## What you are asked to do
Check each line of the records below and collect those holding "destruct".

## Raw data

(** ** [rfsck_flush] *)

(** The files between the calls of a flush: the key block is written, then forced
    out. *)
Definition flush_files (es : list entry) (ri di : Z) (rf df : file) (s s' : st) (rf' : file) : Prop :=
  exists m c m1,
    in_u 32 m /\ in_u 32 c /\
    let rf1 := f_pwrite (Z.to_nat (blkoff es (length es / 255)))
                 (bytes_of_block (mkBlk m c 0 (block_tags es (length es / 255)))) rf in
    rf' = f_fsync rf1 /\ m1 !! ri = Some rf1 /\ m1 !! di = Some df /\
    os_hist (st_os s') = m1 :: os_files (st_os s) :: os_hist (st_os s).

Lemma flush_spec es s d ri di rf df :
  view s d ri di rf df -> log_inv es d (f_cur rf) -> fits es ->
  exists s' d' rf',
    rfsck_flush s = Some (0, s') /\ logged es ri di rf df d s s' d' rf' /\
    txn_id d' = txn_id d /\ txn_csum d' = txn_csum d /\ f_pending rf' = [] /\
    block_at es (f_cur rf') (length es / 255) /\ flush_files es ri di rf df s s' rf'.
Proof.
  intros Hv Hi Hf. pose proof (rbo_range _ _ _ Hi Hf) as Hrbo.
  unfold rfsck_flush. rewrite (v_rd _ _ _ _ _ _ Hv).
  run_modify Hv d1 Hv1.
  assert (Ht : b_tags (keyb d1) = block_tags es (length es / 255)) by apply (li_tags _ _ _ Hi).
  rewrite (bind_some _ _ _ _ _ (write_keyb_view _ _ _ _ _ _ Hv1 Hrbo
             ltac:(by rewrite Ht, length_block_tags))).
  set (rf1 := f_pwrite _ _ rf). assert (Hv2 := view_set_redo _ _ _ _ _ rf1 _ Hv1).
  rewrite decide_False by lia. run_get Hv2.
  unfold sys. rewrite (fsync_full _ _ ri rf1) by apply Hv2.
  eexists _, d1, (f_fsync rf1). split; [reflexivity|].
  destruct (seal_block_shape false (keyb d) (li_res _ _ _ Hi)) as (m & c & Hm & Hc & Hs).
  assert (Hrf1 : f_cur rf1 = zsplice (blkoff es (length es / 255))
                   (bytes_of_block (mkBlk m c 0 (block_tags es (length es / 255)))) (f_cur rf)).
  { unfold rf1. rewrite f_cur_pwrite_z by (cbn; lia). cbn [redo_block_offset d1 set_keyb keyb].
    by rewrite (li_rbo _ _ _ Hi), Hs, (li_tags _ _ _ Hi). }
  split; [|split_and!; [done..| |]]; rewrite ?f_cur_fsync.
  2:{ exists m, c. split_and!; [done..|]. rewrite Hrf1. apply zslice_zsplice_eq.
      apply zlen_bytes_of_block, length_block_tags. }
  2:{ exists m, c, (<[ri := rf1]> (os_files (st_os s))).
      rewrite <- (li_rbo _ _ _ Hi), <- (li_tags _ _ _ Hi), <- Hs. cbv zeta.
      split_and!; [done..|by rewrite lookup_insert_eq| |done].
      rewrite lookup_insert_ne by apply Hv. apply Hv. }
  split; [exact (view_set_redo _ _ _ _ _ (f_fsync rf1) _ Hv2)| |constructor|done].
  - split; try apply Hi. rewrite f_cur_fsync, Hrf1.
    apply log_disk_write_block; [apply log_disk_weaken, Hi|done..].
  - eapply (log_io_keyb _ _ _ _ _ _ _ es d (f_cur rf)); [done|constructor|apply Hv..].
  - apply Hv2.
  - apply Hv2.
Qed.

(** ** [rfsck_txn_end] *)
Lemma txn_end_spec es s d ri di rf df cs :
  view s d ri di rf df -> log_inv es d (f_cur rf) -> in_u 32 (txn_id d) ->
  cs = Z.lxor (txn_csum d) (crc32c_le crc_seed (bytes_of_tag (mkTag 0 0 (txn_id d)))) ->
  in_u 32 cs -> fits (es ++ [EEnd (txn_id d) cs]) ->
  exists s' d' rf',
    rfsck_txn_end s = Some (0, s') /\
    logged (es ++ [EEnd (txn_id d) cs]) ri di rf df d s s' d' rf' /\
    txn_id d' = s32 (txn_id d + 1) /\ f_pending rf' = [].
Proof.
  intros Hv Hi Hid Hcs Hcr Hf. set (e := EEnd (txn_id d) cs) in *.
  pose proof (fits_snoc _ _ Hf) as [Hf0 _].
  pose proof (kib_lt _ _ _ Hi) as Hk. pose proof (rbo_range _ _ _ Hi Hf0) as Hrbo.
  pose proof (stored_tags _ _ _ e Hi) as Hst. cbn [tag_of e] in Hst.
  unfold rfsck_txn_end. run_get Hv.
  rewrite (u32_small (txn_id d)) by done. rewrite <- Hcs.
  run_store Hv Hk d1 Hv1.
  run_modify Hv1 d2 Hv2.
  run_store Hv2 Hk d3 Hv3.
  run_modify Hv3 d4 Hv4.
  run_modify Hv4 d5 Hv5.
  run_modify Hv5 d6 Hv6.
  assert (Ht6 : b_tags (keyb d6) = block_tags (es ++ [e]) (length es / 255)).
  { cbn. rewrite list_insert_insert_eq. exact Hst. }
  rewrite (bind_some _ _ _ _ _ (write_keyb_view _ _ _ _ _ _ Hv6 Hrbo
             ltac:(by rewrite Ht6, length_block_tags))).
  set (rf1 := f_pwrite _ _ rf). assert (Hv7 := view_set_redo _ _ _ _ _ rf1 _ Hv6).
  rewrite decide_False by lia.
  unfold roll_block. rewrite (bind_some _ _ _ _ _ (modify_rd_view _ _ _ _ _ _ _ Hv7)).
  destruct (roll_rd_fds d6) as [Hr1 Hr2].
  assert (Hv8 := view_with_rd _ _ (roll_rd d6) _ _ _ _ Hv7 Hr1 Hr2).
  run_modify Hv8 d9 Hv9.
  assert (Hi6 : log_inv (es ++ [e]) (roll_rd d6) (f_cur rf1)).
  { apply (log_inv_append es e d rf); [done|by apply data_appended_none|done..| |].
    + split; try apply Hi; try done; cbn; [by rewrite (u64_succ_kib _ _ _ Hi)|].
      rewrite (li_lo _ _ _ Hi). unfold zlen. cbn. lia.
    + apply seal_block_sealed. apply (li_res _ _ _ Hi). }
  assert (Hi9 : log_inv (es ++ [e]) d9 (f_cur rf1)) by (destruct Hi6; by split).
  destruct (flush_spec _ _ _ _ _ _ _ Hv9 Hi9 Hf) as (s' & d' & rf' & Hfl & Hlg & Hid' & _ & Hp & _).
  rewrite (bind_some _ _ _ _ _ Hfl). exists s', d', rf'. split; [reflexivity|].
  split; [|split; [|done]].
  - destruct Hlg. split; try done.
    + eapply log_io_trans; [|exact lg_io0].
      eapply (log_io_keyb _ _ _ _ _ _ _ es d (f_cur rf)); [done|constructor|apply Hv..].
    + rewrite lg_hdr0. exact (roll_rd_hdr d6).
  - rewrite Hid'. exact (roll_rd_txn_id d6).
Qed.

## Answer to the exercise
  destruct (seal_block_shape false (keyb d) (li_res _ _ _ Hi)) as (m & c & Hm & Hc & Hs).
  destruct (roll_rd_fds d6) as [Hr1 Hr2].
  assert (Hi9 : log_inv (es ++ [e]) d9 (f_cur rf1)) by (destruct Hi6; by split).
  destruct (flush_spec _ _ _ _ _ _ _ Hv9 Hi9 Hf) as (s' & d' & rf' & Hfl & Hlg & Hid' & _ & Hp & _).
  - destruct Hlg. split; try done.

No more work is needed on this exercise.